Los dos tenían los oídos tapados con cera.

—¡¿Tú qué crees?! —gritó Talmanes a su vez.

Si los dragones eran vulnerables cuando disparaban, ¿qué se hacía? Pues se disparaba desde una ubicación oculta.

Talmanes sonrió cuando Neald abrió el siguiente acceso delante de los diez dragones. El hecho de que muchas de las cureñas de los dragones estuvieran demasiado rotas para rodar bien no tenía la menor importancia cuando se podía abrir un acceso delante de las armas, apuntadas hacia dondequiera que uno quisiera.

Ese acceso se abrió donde pelotones de trollocs luchaban ferozmente contra Capas Blancas. Algunos Engendros de la Sombra se volvieron y miraron aterrados a los dragones.

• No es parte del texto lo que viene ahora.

Lemma parse_octet_ok o n :
  ipaddress.parse_octet o = Ok n ->
  o <> [] /\ forallb is_ascii_digit o = true /\ n = int_base10 o /\ 0 <= n <= 255.
Proof.
  unfold ipaddress.parse_octet. destruct o as [|c0 rest]; [discriminate|].
  destruct (forallb is_ascii_digit (c0 :: rest)) eqn:Hd; cbn [negb]; [|discriminate].
  destruct (3 <? length (c0 :: rest))%nat; [discriminate|].
  destruct ((c0 =? 48)%N && negb (length rest =? 0)%nat); [discriminate|].
  destruct (255 <? int_base10 (c0 :: rest)) eqn:Hle; [discriminate|].
  intros [= <-]. apply Z.ltb_ge in Hle.
  repeat split; try assumption; try discriminate.
  now apply int_base10_nonneg.
Qed.

Lemma parse_octet_raises o e :
  ipaddress.parse_octet o = Raise e -> e = Exc ValueError.
Proof.
  unfold ipaddress.parse_octet. destruct o as [|c0 rest]; [congruence|].
  repeat match goal with
         | |- context [if ?b then _ else _] => destruct b
         end; congruence.
Qed.

Lemma rmap_raises {A B} (f : A -> result B) l e :
  rmap f l = Raise e -> exists x, In x l /\ f x = Raise e.
Proof.
  induction l as [|x r IH]; simpl; [discriminate|].
  destruct (f x) eqn:Hx; simpl.
  - destruct (rmap f r); simpl; [discriminate|].
    intros [= <-]. destruct IH as [y [Hy Hf]]; [reflexivity|]. eauto.
  - intros [= <-]. eauto.
Qed.
(** One iteration of the second loop; the state is the store and
    [reconciled]. *)
Definition reconcileAuthorized (gateway : Gateway) (now : Z)
    (acc : Store * nat) (item : PayrollItem.t) : Store * nat :=
  match gateway (default "" (PayrollItem.transaction_reference item)) with
  | None => acc
  | Some txStatus =>
      let responseBody :=
        match PayrollController.responseBody txStatus with
        | Some b => b
        | None => PayrollController.top txStatus
        end in
      let paymentStatus :=
        or_else (paymentStatus responseBody) (status responseBody) in
      if bool_decide (paymentStatus = Some "PAID")
         && negb (bool_decide (PayrollItem.status item = COMPLETED))
      then
        (PayrollItemModel.updateStatus acc.1 now (PayrollItem.id item)
           COMPLETED (PayrollItem.transaction_reference item) None,
         S acc.2)
      else if bool_decide (paymentStatus = Some "FAILED")
              && negb (bool_decide (PayrollItem.status item = FAILED))
      then
        let errorMessage :=
          or_else (paymentDescription responseBody)
            (or_else (failureReason responseBody)
               (Some "Transaction failed")) in
        (PayrollItemModel.updateStatus acc.1 now (PayrollItem.id item)
           FAILED (PayrollItem.transaction_reference item) errorMessage,
         S acc.2)
      else acc
  end.

(** The block guarded by [if (payrollId)], once the batch details have
    been fetched: the new store, [batchUpdateResult] and
    [reconciliationResult].  The [TypeError] of an undefined [this] is
    caught by the block's own [catch], after [batchUpdateResult] has been
    assigned. *)
Definition followUp (this : Receiver) (client : Client) (now : Z)
    (s : Store) (payrollId : Z) (batchDetails : BatchDetails)
    : Store * BatchUpdate * option nat :=
  let batchResponseBody :=
    match responseBody batchDetails with
    | Some b => b
    | None => top batchDetails
    end in
  let transactionList :=
    match transactionList batchResponseBody with
    | Some l => l
    | None =>
        match transactions batchResponseBody with
        | Some l => l
        | None => []
        end
    end in
  let items := PayrollItemModel.findByPayrollId s payrollId in
  let '(s1, updatedReferences) :=
    foldl (attachReference transactionList now payrollId) (s, 0%nat) items in
  let batchUpdateResult :=
    mkBatchUpdate updatedReferences (length transactionList) in
  let itemsToReconcile := itemsToReconcile items in
  let '(s2, reconciled) :=
    foldl (reconcileAuthorized (getTransactionStatus client) now)
          (s1, 0%nat) itemsToReconcile in
  match this with
  | OnClass =>
      (updatePayrollStats s2 now payrollId, batchUpdateResult,
       Some reconciled)
  | Undefined => (s2, batchUpdateResult, None)
  end.

Definition authorizeBulkTransfer (this : Receiver) (client : Client)
    (now : Z) (s : Store) (body : Body) : Store * Response :=
  if negb (truthy (reference body))
  then (s, Failure 400 "Batch reference is required")
  else if negb (truthy (authorizationCode body))
  then (s, Failure 400 "Authorization code (OTP) is required")
  else
    match
      authorize client (default "" (reference body))
        (default "" (authorizationCode body))
    with
    | Threw msg =>
        (s, Failure 500
              (if bool_decide (msg = "")
               then "Failed to authorize bulk transfer"
               else msg))
    | Ok result =>
        let message := "Bulk transfer authorized successfully" in
        match payrollId body with
        | None => (s, Authorized message result None None)
        | Some payrollId =>
            if bool_decide (payrollId = 0)
            then (s, Authorized message result None None)
            else
              match getBatchDetails client (default "" (reference body)) with
              | None => (s, Authorized message result None None)
              | Some batchDetails =>
                  let '(s', batchUpdateResult, reconciliationResult) :=
                    followUp this client now s payrollId batchDetails in
                  (s', Authorized message result (Some batchUpdateResult)
                         reconciliationResult)
              end
        end
    end.
End Controller.

Arguments mkClient {Data}.
Arguments authorize {Data}.
Arguments getBatchDetails {Data}.
Arguments getTransactionStatus {Data}.
Arguments Failure {Data}.
Arguments Authorized {Data}.
Arguments followUp {Data}.
Arguments authorizeBulkTransfer {Data}.

(** The transaction list that [followUp] reads off the batch details. *)
Definition listed (batchDetails : BatchDetails)
    : list MonnifyClient.TxEntry :=
  let b :=
    match responseBody batchDetails with
    | Some b => b
    | None => top batchDetails
    end in
  match transactionList b with
  | Some l => l
  | None => default [] (transactions b)
  end.
(** The mapping part of the SportMonks branch, from the decoded payload. *)
Definition primary_matches (type : string) (data : value) : outcome value :=
  raw_matches <- get_default data "data" (VList []) ;;
  l <- py_iter raw_matches ;;
  matches <- for_each (to_card type) l ;;
  Returns (VDict [("type", VStr type); ("matches", VList matches)]).

(** The mapping part of the RapidAPI branch, from the decoded payload. *)
Definition alternate_matches (type : string) (data : value) : outcome value :=
  items <- rapid_items data ;;
  l <- py_iter items ;;
  cards <- for_each (rapid_card type) l ;;
  Returns (VDict [("type", VStr type); ("matches", VList cards)]).

(** What a provider client does with the transport's answer. *)
Definition fetched (answer : string + response) : outcome value :=
  match answer with
  | inl msg => Raises (RequestException msg)
  | inr r =>
      if status_code r =? 200
      then match json r with
           | inl msg => Raises (JSONDecodeError msg)
           | inr v => Returns v
           end
      else Raises (HTTPException (status_code r) (text r))
  end.

Definition include_list : list (string * value) :=
  [("include", VStr "localteam,visitorteam,venue,season")].

(** The handler's [except] clauses on the outcome of its [try] block. *)
Definition guarded (o : outcome value) : outcome value :=
  match o with
  | Returns v => Returns v
  | Raises (HTTPException c d) => Raises (HTTPException c d)
  | Raises e => Raises (HTTPException 500 (take 200 (exc_str e)))
  end.

Definition match_detail_params : option (list (string * value)) :=
  Some [("include", VStr match_includes)].

Definition not_found : response :=
  mkResponse 404 "{'message': 'fixture not found'}" (inl "Expecting value").

(** A payload whose list of matches holds a number instead of a record. *)
Definition bad_payload : value := VDict [("data", VList [VInt 7])].

(** The field [k] of a normalized entry. *)
Definition field (c : value) (k : string) : option value :=
  match c with
  | VDict d => lookup k d
  | _ => None
  end.

(** [d.get(k)] on the bindings: [None] for an absent key. *)
Definition dget (d : list (string * value)) (k : string) : value :=
  match lookup k d with Some v => v | None => VNone end.

(** The status of the entry [c] that [to_card] makes of the record with
    bindings [d]: a string; the record's status upper-cased when that is a
    non-empty string; the requested type upper-cased when the record has no
    status, or a falsy one (null, the empty string, zero). *)
Definition primary_status_spec (type : string) (d : list (string * value)) (c : value)
  : Prop :=
  (exists s, field c "status" = Some (VStr s)) /\
  (forall x, lookup "status" d = Some (VStr x) -> x <> "" ->
             field c "status" = Some (VStr (upper x))) /\
  (lookup "status" d = None -> field c "status" = Some (VStr (upper type))) /\
  (forall v, lookup "status" d = Some v -> truthy v = false ->
             field c "status" = Some (VStr (upper type))).

(** The status of the entry [c] that the RapidAPI loop makes of the record
    with bindings [d]: a string; [matchState] upper-cased when that is a
    non-empty string; otherwise, with [matchState] absent or falsy, the
    record's [status] upper-cased, and the requested type upper-cased when
    the record has no [status]. *)
Definition alternate_status_spec (type : string) (d : list (string * value)) (c : value)
  : Prop :=
  (exists s, field c "status" = Some (VStr s)) /\
  (forall x, lookup "matchState" d = Some (VStr x) -> x <> "" ->
             field c "status" = Some (VStr (upper x))) /\
  (truthy (dget d "matchState") = false ->
   forall x, lookup "status" d = Some (VStr x) ->
             field c "status" = Some (VStr (upper x))) /\
  (truthy (dget d "matchState") = false -> lookup "status" d = None ->
   field c "status" = Some (VStr (upper type))).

—¡Fuego! —gritó Talmanes, bajando a un tiempo la mano para dar una señal visual, en caso de que los hombres no pudieran oírlo.

El humo llenó la caverna y las explosiones levantaron ecos contra los tapones de cera de Talmanes, mientras los dragones retrocedían y arrojaban una tormenta de muerte sobre los trollocs. La andanada lanzada a los pelotones los quitó de en medio, dejándolos destrozados y moribundos. Los cercanos Capas Blancas vitorearon y levantaron las espadas.

Neald cerró el acceso y los dragoneros recargaron las armas. El Asha’man abrió otro acceso por encima de ellos, orientado hacia abajo, para ventilar la caverna del humo de los disparos en algún lugar lejano en el aire.

—¿Sonreís? —preguntó Daerid.

—Sí —dijo Talmanes, satisfecho.

—Rayos y truenos, lord Talmanes… Esa expresión en vos resulta aterradora. —Daerid vaciló—. Probablemente deberíais hacer eso más a menudo.

Talmanes esbozó una sonrisilla cuando Neald abrió el siguiente acceso a un lugar en Alcor Dashar, donde se encontraba Aludra con un visor de lentes y con exploradores a fin de decidir cuál sería el siguiente objetivo sobre el que disparar. Gritó una posición, Neald asintió con la cabeza, y se dispuso la siguiente tanda de disparos.